• **WORK REQUEST**
Copy each entry below exactly as it appears.
[[ INFORMATION PROVIDED, beginning ]]
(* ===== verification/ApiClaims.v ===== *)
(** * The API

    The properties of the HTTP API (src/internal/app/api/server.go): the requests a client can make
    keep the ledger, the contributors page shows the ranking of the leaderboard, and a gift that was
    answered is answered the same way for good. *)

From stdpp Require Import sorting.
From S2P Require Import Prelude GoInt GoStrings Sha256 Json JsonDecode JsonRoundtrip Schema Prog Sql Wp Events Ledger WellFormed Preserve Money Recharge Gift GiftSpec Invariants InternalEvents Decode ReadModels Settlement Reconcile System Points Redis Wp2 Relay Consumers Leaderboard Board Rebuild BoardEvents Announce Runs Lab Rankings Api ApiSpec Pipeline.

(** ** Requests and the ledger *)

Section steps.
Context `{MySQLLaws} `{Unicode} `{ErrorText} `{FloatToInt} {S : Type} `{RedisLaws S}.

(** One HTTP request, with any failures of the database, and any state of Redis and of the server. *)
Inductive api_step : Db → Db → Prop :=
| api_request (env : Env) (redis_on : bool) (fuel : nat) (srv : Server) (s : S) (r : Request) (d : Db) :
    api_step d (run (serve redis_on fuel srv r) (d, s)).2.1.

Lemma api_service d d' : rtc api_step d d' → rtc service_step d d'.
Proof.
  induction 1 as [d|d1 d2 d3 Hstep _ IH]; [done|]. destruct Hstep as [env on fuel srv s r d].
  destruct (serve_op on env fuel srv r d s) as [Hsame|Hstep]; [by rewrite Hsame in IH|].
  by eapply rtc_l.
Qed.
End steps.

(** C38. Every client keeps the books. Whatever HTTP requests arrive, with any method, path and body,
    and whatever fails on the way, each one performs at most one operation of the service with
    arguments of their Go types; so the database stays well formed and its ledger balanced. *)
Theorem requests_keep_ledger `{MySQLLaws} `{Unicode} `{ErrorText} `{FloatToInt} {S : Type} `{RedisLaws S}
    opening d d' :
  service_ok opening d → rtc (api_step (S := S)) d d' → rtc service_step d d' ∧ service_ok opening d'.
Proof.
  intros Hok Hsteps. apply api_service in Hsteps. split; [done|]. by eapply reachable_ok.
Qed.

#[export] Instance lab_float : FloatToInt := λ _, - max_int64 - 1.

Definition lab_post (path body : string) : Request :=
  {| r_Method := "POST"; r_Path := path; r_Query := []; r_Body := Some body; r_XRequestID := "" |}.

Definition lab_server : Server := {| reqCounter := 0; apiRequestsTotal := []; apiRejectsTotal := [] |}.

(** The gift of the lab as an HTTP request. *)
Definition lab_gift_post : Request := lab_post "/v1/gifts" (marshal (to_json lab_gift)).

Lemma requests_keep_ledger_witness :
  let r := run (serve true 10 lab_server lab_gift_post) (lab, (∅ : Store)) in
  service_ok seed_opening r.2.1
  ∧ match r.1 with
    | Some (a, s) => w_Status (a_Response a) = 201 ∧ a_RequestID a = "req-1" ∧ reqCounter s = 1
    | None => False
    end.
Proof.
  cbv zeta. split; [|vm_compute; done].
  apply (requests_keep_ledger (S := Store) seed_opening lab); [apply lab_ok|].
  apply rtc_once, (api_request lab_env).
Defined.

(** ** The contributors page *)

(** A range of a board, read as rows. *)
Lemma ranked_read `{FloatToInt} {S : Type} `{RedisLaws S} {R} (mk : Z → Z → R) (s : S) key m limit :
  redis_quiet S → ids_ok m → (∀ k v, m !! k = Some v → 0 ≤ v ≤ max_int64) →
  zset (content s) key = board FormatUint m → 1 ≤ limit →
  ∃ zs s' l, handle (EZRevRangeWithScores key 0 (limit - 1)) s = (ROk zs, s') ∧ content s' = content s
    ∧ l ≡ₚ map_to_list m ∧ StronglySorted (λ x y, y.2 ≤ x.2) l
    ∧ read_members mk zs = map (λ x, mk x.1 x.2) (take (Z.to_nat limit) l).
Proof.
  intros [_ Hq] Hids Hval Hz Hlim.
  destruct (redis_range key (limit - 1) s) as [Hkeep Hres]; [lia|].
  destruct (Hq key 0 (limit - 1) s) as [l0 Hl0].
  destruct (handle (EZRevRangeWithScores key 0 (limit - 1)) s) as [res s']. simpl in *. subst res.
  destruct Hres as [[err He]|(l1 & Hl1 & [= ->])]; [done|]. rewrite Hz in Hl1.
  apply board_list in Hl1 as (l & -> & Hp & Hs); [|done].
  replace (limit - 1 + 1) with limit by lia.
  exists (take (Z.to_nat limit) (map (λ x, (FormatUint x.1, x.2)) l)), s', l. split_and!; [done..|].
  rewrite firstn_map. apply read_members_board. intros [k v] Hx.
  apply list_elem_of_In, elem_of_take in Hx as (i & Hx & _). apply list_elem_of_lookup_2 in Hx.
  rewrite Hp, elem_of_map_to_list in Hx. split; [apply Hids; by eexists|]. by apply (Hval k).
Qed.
[[ INFORMATION PROVIDED, end ]]
• **SOLVED PROBLEM**
(* ===== verification/ApiClaims.v ===== *)
(** * The API

    The properties of the HTTP API (src/internal/app/api/server.go): the requests a client can make
    keep the ledger, the contributors page shows the ranking of the leaderboard, and a gift that was
    answered is answered the same way for good. *)

From stdpp Require Import sorting.
From S2P Require Import Prelude GoInt GoStrings Sha256 Json JsonDecode JsonRoundtrip Schema Prog Sql Wp Events Ledger WellFormed Preserve Money Recharge Gift GiftSpec Invariants InternalEvents Decode ReadModels Settlement Reconcile System Points Redis Wp2 Relay Consumers Leaderboard Board Rebuild BoardEvents Announce Runs Lab Rankings Api ApiSpec Pipeline.

(** ** Requests and the ledger *)

Section steps.
Context `{MySQLLaws} `{Unicode} `{ErrorText} `{FloatToInt} {S : Type} `{RedisLaws S}.

(** One HTTP request, with any failures of the database, and any state of Redis and of the server. *)
Inductive api_step : Db → Db → Prop :=
| api_request (env : Env) (redis_on : bool) (fuel : nat) (srv : Server) (s : S) (r : Request) (d : Db) :
    api_step d (run (serve redis_on fuel srv r) (d, s)).2.1.

Lemma api_service d d' : rtc api_step d d' → rtc service_step d d'.
Proof.
  induction 1 as [d|d1 d2 d3 Hstep _ IH]; [done|]. destruct Hstep as [env on fuel srv s r d].
  destruct (serve_op on env fuel srv r d s) as [Hsame|Hstep]; [by rewrite Hsame in IH|].
  by eapply rtc_l.
Qed.
End steps.

(** C38. Every client keeps the books. Whatever HTTP requests arrive, with any method, path and body,
    and whatever fails on the way, each one performs at most one operation of the service with
    arguments of their Go types; so the database stays well formed and its ledger balanced. *)
Theorem requests_keep_ledger `{MySQLLaws} `{Unicode} `{ErrorText} `{FloatToInt} {S : Type} `{RedisLaws S}
    opening d d' :
  service_ok opening d → rtc (api_step (S := S)) d d' → rtc service_step d d' ∧ service_ok opening d'.
Proof.
  intros Hok Hsteps. apply api_service in Hsteps. split; [done|]. by eapply reachable_ok.
Qed.

#[export] Instance lab_float : FloatToInt := λ _, - max_int64 - 1.

Definition lab_post (path body : string) : Request :=
  {| r_Method := "POST"; r_Path := path; r_Query := []; r_Body := Some body; r_XRequestID := "" |}.

Definition lab_server : Server := {| reqCounter := 0; apiRequestsTotal := []; apiRejectsTotal := [] |}.

(** The gift of the lab as an HTTP request. *)
Definition lab_gift_post : Request := lab_post "/v1/gifts" (marshal (to_json lab_gift)).

Lemma requests_keep_ledger_witness :
  let r := run (serve true 10 lab_server lab_gift_post) (lab, (∅ : Store)) in
  service_ok seed_opening r.2.1
  ∧ match r.1 with
    | Some (a, s) => w_Status (a_Response a) = 201 ∧ a_RequestID a = "req-1" ∧ reqCounter s = 1
    | None => False
    end.
Proof.
  cbv zeta. split; [|vm_compute; done].
  apply (requests_keep_ledger (S := Store) seed_opening lab); [apply lab_ok|].
  apply rtc_once, (api_request lab_env).
Defined.

(** ** The contributors page *)

(** A range of a board, read as rows. *)
Lemma ranked_read `{FloatToInt} {S : Type} `{RedisLaws S} {R} (mk : Z → Z → R) (s : S) key m limit :
  redis_quiet S → ids_ok m → (∀ k v, m !! k = Some v → 0 ≤ v ≤ max_int64) →
  zset (content s) key = board FormatUint m → 1 ≤ limit →
  ∃ zs s' l, handle (EZRevRangeWithScores key 0 (limit - 1)) s = (ROk zs, s') ∧ content s' = content s
    ∧ l ≡ₚ map_to_list m ∧ StronglySorted (λ x y, y.2 ≤ x.2) l
    ∧ read_members mk zs = map (λ x, mk x.1 x.2) (take (Z.to_nat limit) l).
Proof.
  intros [_ Hq] Hids Hval Hz Hlim.
  destruct (redis_range key (limit - 1) s) as [Hkeep Hres]; [lia|].
  destruct (Hq key 0 (limit - 1) s) as [l0 Hl0].
  destruct (handle (EZRevRangeWithScores key 0 (limit - 1)) s) as [res s']. simpl in *. subst res.
  destruct Hres as [[err He]|(l1 & Hl1 & [= ->])]; [done|]. rewrite Hz in Hl1.
  apply board_list in Hl1 as (l & -> & Hp & Hs); [|done].
  replace (limit - 1 + 1) with limit by lia.
  exists (take (Z.to_nat limit) (map (λ x, (FormatUint x.1, x.2)) l)), s', l. split_and!; [done..|].
  rewrite firstn_map. apply read_members_board. intros [k v] Hx.
  apply list_elem_of_In, elem_of_take in Hx as (i & Hx & _). apply list_elem_of_lookup_2 in Hx.
  rewrite Hp, elem_of_map_to_list in Hx. split; [apply Hids; by eexists|]. by apply (Hval k).
Qed.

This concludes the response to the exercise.